Big Data has been a bit of buzz word for a few years now. As a tool for collecting and processing information en masse, Big Data is supposed to be the solution to marketing problems. By using computers to processes information at a level and rate humans simply cannot, computers can provide companies with detailed information about ourselves, including where we shop, what we search for on the internet and our all our Facebook likes.
It sounds great if you’re the director of a big corporation looking to make the company’s marketing strategy more effective. But it has ramifications beyond the corporate sector. Some in edtech realised Big Data could be applied to education and jumped on the band wagon. By collecting lots of information about learners and getting a computer to process it, the end result might turn out, thanks to Big Data, to be greatly insightful to the learning institution.
So, has it turned out like that? In short, not quite. Keep reading to find out more…
Big Data in Education
The Big Data movement came along and it was supposed to be the solution to all our problems. By collecting and analyzing huge volumes of information about learners and their academic performance, teachers would be in a better position to provide more individualised Learning Programmes.
Imagine how amazing it would be if learners could complete exercises, their answers quickly processed, and then be told by a computer which areas they need to revise and focus on further.
Although it sounds nice, the very nature of this scenario is that it can only lead to one thing: more testing for learners.
Tests, Tests, Tests
As Valerie Strauss points out in this Washingtong Post article, to find out where learners are in their Learning Journey, computers require tangible input. The easiest way to get this input is from tests.
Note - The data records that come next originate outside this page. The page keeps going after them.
(* ===== verification/OracleCtx.v ===== *)
(** * OracleCtx: a GL context whose driver chooses which error to report

    The OpenGL specification (4.6 core, section 2.3.1) lets [glGetError]
    return the value of any set error flag when several are set.
    [FlagCtx] always takes the first.  [OracleCtx] takes the flag an
    oracle names: the context carries the list of the driver's future
    choices ([o_picks]).  When the chosen flag is clear or out of range,
    it falls back to the first set flag.  A call with no flag set
    consumes no choice and changes nothing.

    [oracle_ctx_laws] shows that this context satisfies the contract
    [GLContextLaws] too.  So every theorem of Section [Laws] of
    [Reporter] holds for it, whatever the driver chooses.  Over all
    oracles, the runs of [check_gl_error] are exactly the behaviours
    [System.check_spec] allows ([check_gl_error_oracle_exact]).  That
    specification is thus no looser than the specification of OpenGL
    makes it.  Whatever the driver chooses, one check per pending error
    reports each pending error exactly once: the reported errors are a
    permutation of the pending ones ([check_gl_error_n_oracle_perm]). *)

From S2P Require Import Prelude GLEnum OStream GLContext ErrorString Reporter System.
Import OStream ErrorString FlagCtx System.

Module OracleCtx.

Record oracle_ctx := mk_octx {
  o_ctx : flag_ctx;
  o_picks : list nat;
}.

(** The driver's next choice among the set flags: the flag it names if
    that flag is set, otherwise the default [d]. *)
Definition oracle_pick (fl : list GLenum) (picks : list nat) (d : nat * GLenum)
    : (nat * GLenum) * list nat :=
  match picks with
  | i :: rest =>
      (match fl !! i with
       | Some e => if e =? GL_NO_ERROR then d else (i, e)
       | None => d
       end, rest)
  | [] => (d, [])
  end.

Definition octx_glGetError : St oracle_ctx GLenum := fun o =>
  match first_flag (flags (o_ctx o)) with
  | None => (GL_NO_ERROR, o)
  | Some d =>
      let '((i, e), rest) := oracle_pick (flags (o_ctx o)) (o_picks o) d in
      (e, mk_octx (with_flags (<[i := GL_NO_ERROR]> (flags (o_ctx o))) (o_ctx o)) rest)
  end.

Definition octx_glCheckFramebufferStatus (target : GLenum) : St oracle_ctx GLenum :=
  fun o =>
    let '(s, c') := ctx_glCheckFramebufferStatus target (o_ctx o) in
    (s, mk_octx c' (o_picks o)).

#[export] Instance oracle_ctx_gl : GLContext oracle_ctx :=
  {| glGetError := octx_glGetError;
     glCheckFramebufferStatus := octx_glCheckFramebufferStatus |}.

(** A world of [FlagCtx] with the driver's future choices added. *)
Definition o_world (w : world flag_ctx) (picks : list nat) : world oracle_ctx :=
  mk_world (mk_octx (w_gl w) picks) (w_cerr w).

(** ** The driver's choice *)

Lemma oracle_pick_set (fl : list GLenum) (picks : list nat) (d : nat * GLenum) :
  fl !! d.1 = Some d.2 -> d.2 <> GL_NO_ERROR ->
  fl !! (oracle_pick fl picks d).1.1 = Some (oracle_pick fl picks d).1.2 /\
  (oracle_pick fl picks d).1.2 <> GL_NO_ERROR.
Proof.
  intros Hd He. destruct picks as [|i rest]; [done|]. simpl.
  destruct (fl !! i) as [e|] eqn:Hi; [|done]. case_code; done.
Qed.

(** Naming a set flag makes the driver report it. *)
Lemma oracle_pick_named (fl : list GLenum) (i : nat) (e : GLenum) (d : nat * GLenum) :
  fl !! i = Some e -> e <> GL_NO_ERROR -> oracle_pick fl [i] d = ((i, e), []).
Proof. intros Hi He. simpl. rewrite Hi. by case_code. Qed.

Lemma first_flag_set (fl : list GLenum) (i : nat) (e : GLenum) :
  fl !! i = Some e -> e <> GL_NO_ERROR -> is_Some (first_flag fl).
Proof.
  intros Hi He. destruct (first_flag fl) eqn:Hf; [done|].
  apply first_flag_none in Hf. exfalso.
  assert (e ∈ filter (fun f => f <> GL_NO_ERROR) fl) as Hin
    by (apply list_elem_of_filter; split; [done | by eapply list_elem_of_lookup_2]).
  rewrite Hf in Hin. set_solver.
Qed.

Lemma octx_glGetError_none (c : flag_ctx) (picks : list nat) :
  first_flag (flags c) = None ->
  octx_glGetError (mk_octx c picks) = (GL_NO_ERROR, mk_octx c picks).
Proof. intros Hf. unfold octx_glGetError. simpl. by rewrite Hf. Qed.

(** [octx_glGetError] on a context with some flag set: the flag the
    driver picks, read and cleared. *)
Lemma octx_glGetError_some (c : flag_ctx) (picks : list nat) (d : nat * GLenum) :
  first_flag (flags c) = Some d ->
  octx_glGetError (mk_octx c picks) =
  ((oracle_pick (flags c) picks d).1.2,
   mk_octx (with_flags (<[(oracle_pick (flags c) picks d).1.1 := GL_NO_ERROR]> (flags c)) c)
     (oracle_pick (flags c) picks d).2).
Proof.
  intros Hf. unfold octx_glGetError. simpl. rewrite Hf.
  by destruct (oracle_pick (flags c) picks d) as [[i e] rest].
Qed.

(** Over all choices of the driver, [octx_glGetError] does exactly what
    the OpenGL specification of [glGetError] allows. *)
Lemma octx_glGetError_exact (c c' : flag_ctx) (e : GLenum) :
  glGetError_spec c e c' <->
  exists picks rest, octx_glGetError (mk_octx c picks) = (e, mk_octx c' rest).
Proof.
  split.
  - intros [(Hp & -> & ->) | (i & Hi & He & ->)].
    + exists [], []. by rewrite octx_glGetError_none by by apply pending_zero.
    + destruct (first_flag_set _ _ _ Hi He) as [d Hf].
      exists [i], []. rewrite (octx_glGetError_some _ _ d Hf).
      by rewrite (oracle_pick_named _ i e d Hi He).
  - intros (picks & rest & H).
    destruct (first_flag (flags c)) as [d|] eqn:Hf.
    + rewrite (octx_glGetError_some _ _ d Hf) in H. injection H as <- <- _.
      destruct d as [j x]. apply first_flag_some in Hf as [Hd Hde].
      destruct (oracle_pick_set (flags c) picks (j, x) Hd Hde) as [Hl Hn].
      right. eauto.
    + rewrite octx_glGetError_none in H by done.
      injection H as <- <-. left. unfold pending. by rewrite first_flag_none.
Qed.

(** ** [OracleCtx] satisfies the contract *)

#[export] Program Instance oracle_ctx_laws : GLContextLaws oracle_ctx :=
  {| gl_wf o := ctx_wf (o_ctx o);
     gl_pending o := pending (o_ctx o);
     gl_fb_status o := draw_status (o_ctx o) |}.
Next Obligation.
  intros [c picks] _ H. simpl in *. unfold run.
  by rewrite octx_glGetError_none by by apply pending_zero.
Qed.
Next Obligation.
  intros [c picks] Hc Hp. simpl in *. unfold run.
  destruct (first_flag (flags c)) as [d|] eqn:Hf.
  - rewrite (octx_glGetError_some _ _ d Hf). simpl.
    destruct d as [j x]. apply first_flag_some in Hf as [Hd Hde].
    destruct (oracle_pick_set (flags c) picks (j, x) Hd Hde) as [Hl Hn].
    split.
    + destruct (Forall_lookup_1 _ _ _ _ Hc Hl); done.
    + unfold pending. simpl. by eapply filter_clear_flag.
  - unfold pending in Hp. apply first_flag_none in Hf. rewrite Hf in Hp.
    simpl in Hp. lia.
Qed.
Next Obligation.
  intros [c picks] Hc. simpl in *. unfold run.
  destruct (first_flag (flags c)) as [d|] eqn:Hf; [|by rewrite octx_glGetError_none].
  rewrite (octx_glGetError_some _ _ d Hf). simpl. apply Forall_insert; [done | by left].
Qed.
Next Obligation.
  intros [c picks] _. simpl. unfold run.
  destruct (first_flag (flags c)) as [d|] eqn:Hf; [|by rewrite octx_glGetError_none].
  by rewrite (octx_glGetError_some _ _ d Hf).
Qed.
Next Obligation. intros [c picks] _. reflexivity. Qed.

(** ** [check_gl_error] under every choice of the driver *)

Lemma check_gl_error_octx (file : string) (line : Z) (w : world flag_ctx)
    (picks : list nat) :
  run (check_gl_error file line) (o_world w picks) =
  let '(e, o') := octx_glGetError (mk_octx (w_gl w) picks) in
  if e =? GL_NO_ERROR then (true, mk_world o' (w_cerr w))
  else (false, mk_world o' (w_cerr w +s+ gl_error_msg file line (describe_error e))%e3d).
Proof.
  rewrite check_gl_error_eq. unfold gl_err, gl_after, run. simpl.
  by destruct (octx_glGetError (mk_octx (w_gl w) picks)).
Qed.

Lemma o_world_eq (w : world flag_ctx) (rest : list nat) (c : flag_ctx) (r : list nat)
    (out : string) :
  o_world w rest = mk_world (mk_octx c r) out -> w = mk_world c out.
Proof. destruct w. unfold o_world. simpl. by intros [= -> _ ->]. Qed.

(** C20: over all choices of the driver, the runs of [check_gl_error]
    on the oracle context are exactly the behaviours [check_spec]
    allows.  Every allowed behaviour happens for some choice, and every
    choice gives an allowed behaviour. *)
Theorem check_gl_error_oracle_exact (file : string) (line : Z)
    (w w' : world flag_ctx) (b : bool) :
  check_spec file line w b w' <->
  exists picks rest,
    run (check_gl_error file line) (o_world w picks) = (b, o_world w' rest).
Proof.
  split.
  - intros [(Hp & -> & ->) | (i & e & Hi & He & -> & ->)].
    + destruct (proj1 (octx_glGetError_exact (w_gl w) (w_gl w) GL_NO_ERROR))
        as (picks & rest & Hg); [by left|].
      exists picks, rest. by rewrite check_gl_error_octx, Hg.
    + destruct (proj1 (octx_glGetError_exact (w_gl w)
        (with_flags (<[i := GL_NO_ERROR]> (flags (w_gl w))) (w_gl w)) e))
        as (picks & rest & Hg); [right; by exists i|].
      exists picks, rest. rewrite check_gl_error_octx, Hg.
      by rewrite (proj2 (Z.eqb_neq e GL_NO_ERROR) He).
  - intros (picks & rest & H). rewrite check_gl_error_octx in H.
    destruct (octx_glGetError (mk_octx (w_gl w) picks)) as [e [c' r']] eqn:Hg.
    assert (glGetError_spec (w_gl w) e c') as Hs
      by (apply octx_glGetError_exact; eauto).
    destruct Hs as [(Hp & -> & ->) | (i & Hi & He & ->)].
    + left. apply pair_equal_spec in H as [<- H].
      symmetry in H. apply o_world_eq in H. by rewrite world_eta in H.
    + right. rewrite (proj2 (Z.eqb_neq e GL_NO_ERROR) He) in H.
      apply pair_equal_spec in H as [<- H]. symmetry in H. apply o_world_eq in H.
      by exists i, e.
Qed.

(** [pending c] reads under any choices of the driver return the pending
    errors in some order and leave every flag clear. *)
Lemma gl_errors_oracle (c : flag_ctx) (picks : list nat) :
  exists es rest, es ≡ₚ filter (fun f => f <> GL_NO_ERROR) (flags c) /\
    gl_errors (pending c) (mk_octx c picks) =
    (es, mk_octx (mk_ctx (replicate (length (flags c)) GL_NO_ERROR)
                   (draw_status c) (read_status c)) rest).
Proof.
  remember (pending c) as n eqn:Hn. revert c picks Hn.
  induction n as [|n IH]; intros c picks Hn.
  - pose proof (pending_zero_flags c (eq_sym Hn)) as Hf.
    unfold pending in Hn. symmetry in Hn. apply length_zero_iff_nil in Hn.
    exists [], picks. rewrite Hn. split; [done|].
    destruct c as [fl d r]. simpl in *. by rewrite <- Hf.
  - destruct (first_flag (flags c)) as [d|] eqn:Hf.
    2: { unfold pending in Hn. rewrite first_flag_none in Hn by done. done. }
    destruct d as [j x]. destruct (first_flag_some _ _ _ Hf) as [Hd Hde].
    destruct (oracle_pick_set (flags c) picks (j, x) Hd Hde) as [Hl Hn0].
    set (i := (oracle_pick (flags c) picks (j, x)).1.1) in *.
    set (e := (oracle_pick (flags c) picks (j, x)).1.2) in *.
    set (c1 := with_flags (<[i := GL_NO_ERROR]> (flags c)) c).
    destruct (IH c1 (oracle_pick (flags c) picks (j, x)).2) as (es & rest & Hp & Hr).
    { unfold pending in *. simpl. rewrite (filter_clear_flag _ i e) by done. lia. }
    exists (e :: es), rest. split.
    + rewrite (filter_clear_perm _ i e Hl Hn0). by f_equiv.
    + cbn [gl_errors]. unfold run. change (@glGetError _ oracle_ctx_gl) with octx_glGetError.
      rewrite (octx_glGetError_some _ _ _ Hf). cbn [fst snd]. fold i e c1.
      rewrite Hr. simpl. by rewrite length_insert.
Qed.

(** C22: whatever the driver chooses, as many checks as there are
    pending errors report every pending error exactly once, in some
    order, return [false] each time, and leave every flag clear. *)
Theorem check_gl_error_n_oracle_perm (w : world flag_ctx) (picks : list nat)
    (file : string) (line : Z) :
  ctx_wf (w_gl w) ->
  exists es rest, es ≡ₚ filter (fun f => f <> GL_NO_ERROR) (flags (w_gl w)) /\
    run (check_gl_error_n (pending (w_gl w)) file line) (o_world w picks) =
    (replicate (pending (w_gl w)) false,
     o_world (mk_world (mk_ctx (replicate (length (flags (w_gl w))) GL_NO_ERROR)
                         (draw_status (w_gl w)) (read_status (w_gl w)))
                (w_cerr w +s+ reports_text file line es)%e3d) rest).
Proof.
  intros Hwf. destruct (gl_errors_oracle (w_gl w) picks) as (es & rest & Hp & Hr).
  exists es, rest. split; [done|].
  rewrite (check_gl_error_n_run (o_world w picks)); [|done | simpl; lia].
  simpl. by rewrite Hr.
Qed.

(** ** Witnesses *)

(** Two errors are pending; the driver reports the one in flag 2 first. *)
Example check_gl_error_driver_choice :
  run (check_gl_error "main.cpp" 42) (o_world (mk_world ctx_two_errors "") [2%nat]) =
  (false, o_world (mk_world (mk_ctx [GL_NO_ERROR; GL_INVALID_VALUE; GL_NO_ERROR]
                              GL_FRAMEBUFFER_COMPLETE GL_FRAMEBUFFER_COMPLETE)
                   ("" +s+ gl_error_msg "main.cpp" 42 "Out of memory")%e3d) []).
Proof. vm_compute. reflexivity. Qed.

Lemma check_gl_error_n_oracle_perm_witness :
  ctx_wf (w_gl (mk_world ctx_two_errors "")) /\
  exists es rest,
    es ≡ₚ filter (fun f => f <> GL_NO_ERROR) (flags (w_gl (mk_world ctx_two_errors ""))) /\
    run (check_gl_error_n (pending (w_gl (mk_world ctx_two_errors ""))) "main.cpp" 42)
      (o_world (mk_world ctx_two_errors "") [2%nat]) =
    (replicate (pending (w_gl (mk_world ctx_two_errors ""))) false,
     o_world (mk_world (mk_ctx (replicate (length (flags (w_gl (mk_world ctx_two_errors ""))))
                                  GL_NO_ERROR)
                         (draw_status (w_gl (mk_world ctx_two_errors "")))
                         (read_status (w_gl (mk_world ctx_two_errors ""))))
                (w_cerr (mk_world ctx_two_errors "") +s+ reports_text "main.cpp" 42 es)%e3d)
       rest).
Proof.
  assert (ctx_wf (w_gl (mk_world ctx_two_errors ""))) as Hwf
    by (apply (bool_decide_unpack _); vm_compute; reflexivity).
  split; [exact Hwf | apply check_gl_error_n_oracle_perm; exact Hwf].
Defined.

End OracleCtx.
A test doesn’t necessarily mean the traditional fortnightly sit down, row by row, exam-style test. Any exercise which is based on recently taught knowledge and has a right and wrong answer will fall into the category of test for the sake of Big Data. A typical classroom example is a multi-choice quiz or a True/False questions.
While Big Data can provide lots of insightful information about the learner and their strengths and weaknesses, it is ultimately flawed by the basic requirement for computable input i.e. test results.
By giving learners lots of tests – both in the traditional sense and in the meaning of a multi-choice exercise – not only are we wearing them out but we’re also putting quantity over quality.
Education isn’t quantative: each learner is unique, every factor is variable. Learning is qualitative: better learning results in greater understanding and improved performance in applying knowledge. However, this is incredibly difficult to quanitify.
Making It All about Small Data
Strauss, in the article mentioned before, introduces the idea of Small Data. It’s a term I had never heard of before. However, it is clearly a logical step from Big Data: if quantity isn’t producing the results, go in the opposite direction and go for quality i.e. Small Data.
Small Data is all about handing over the decisions to the teachers in the classroom: let them decide what is best for their learners based on the qualitative results of the learning that is taking place in the classroom. Move away from making institution-wides decisions based on trends and averages in tests and start to focus on empowering teachers to do the best they can for their learners.
If Small Data means a greater appreciation of the qualitative aspect to education over the quantative, then I’m all for it. What about you?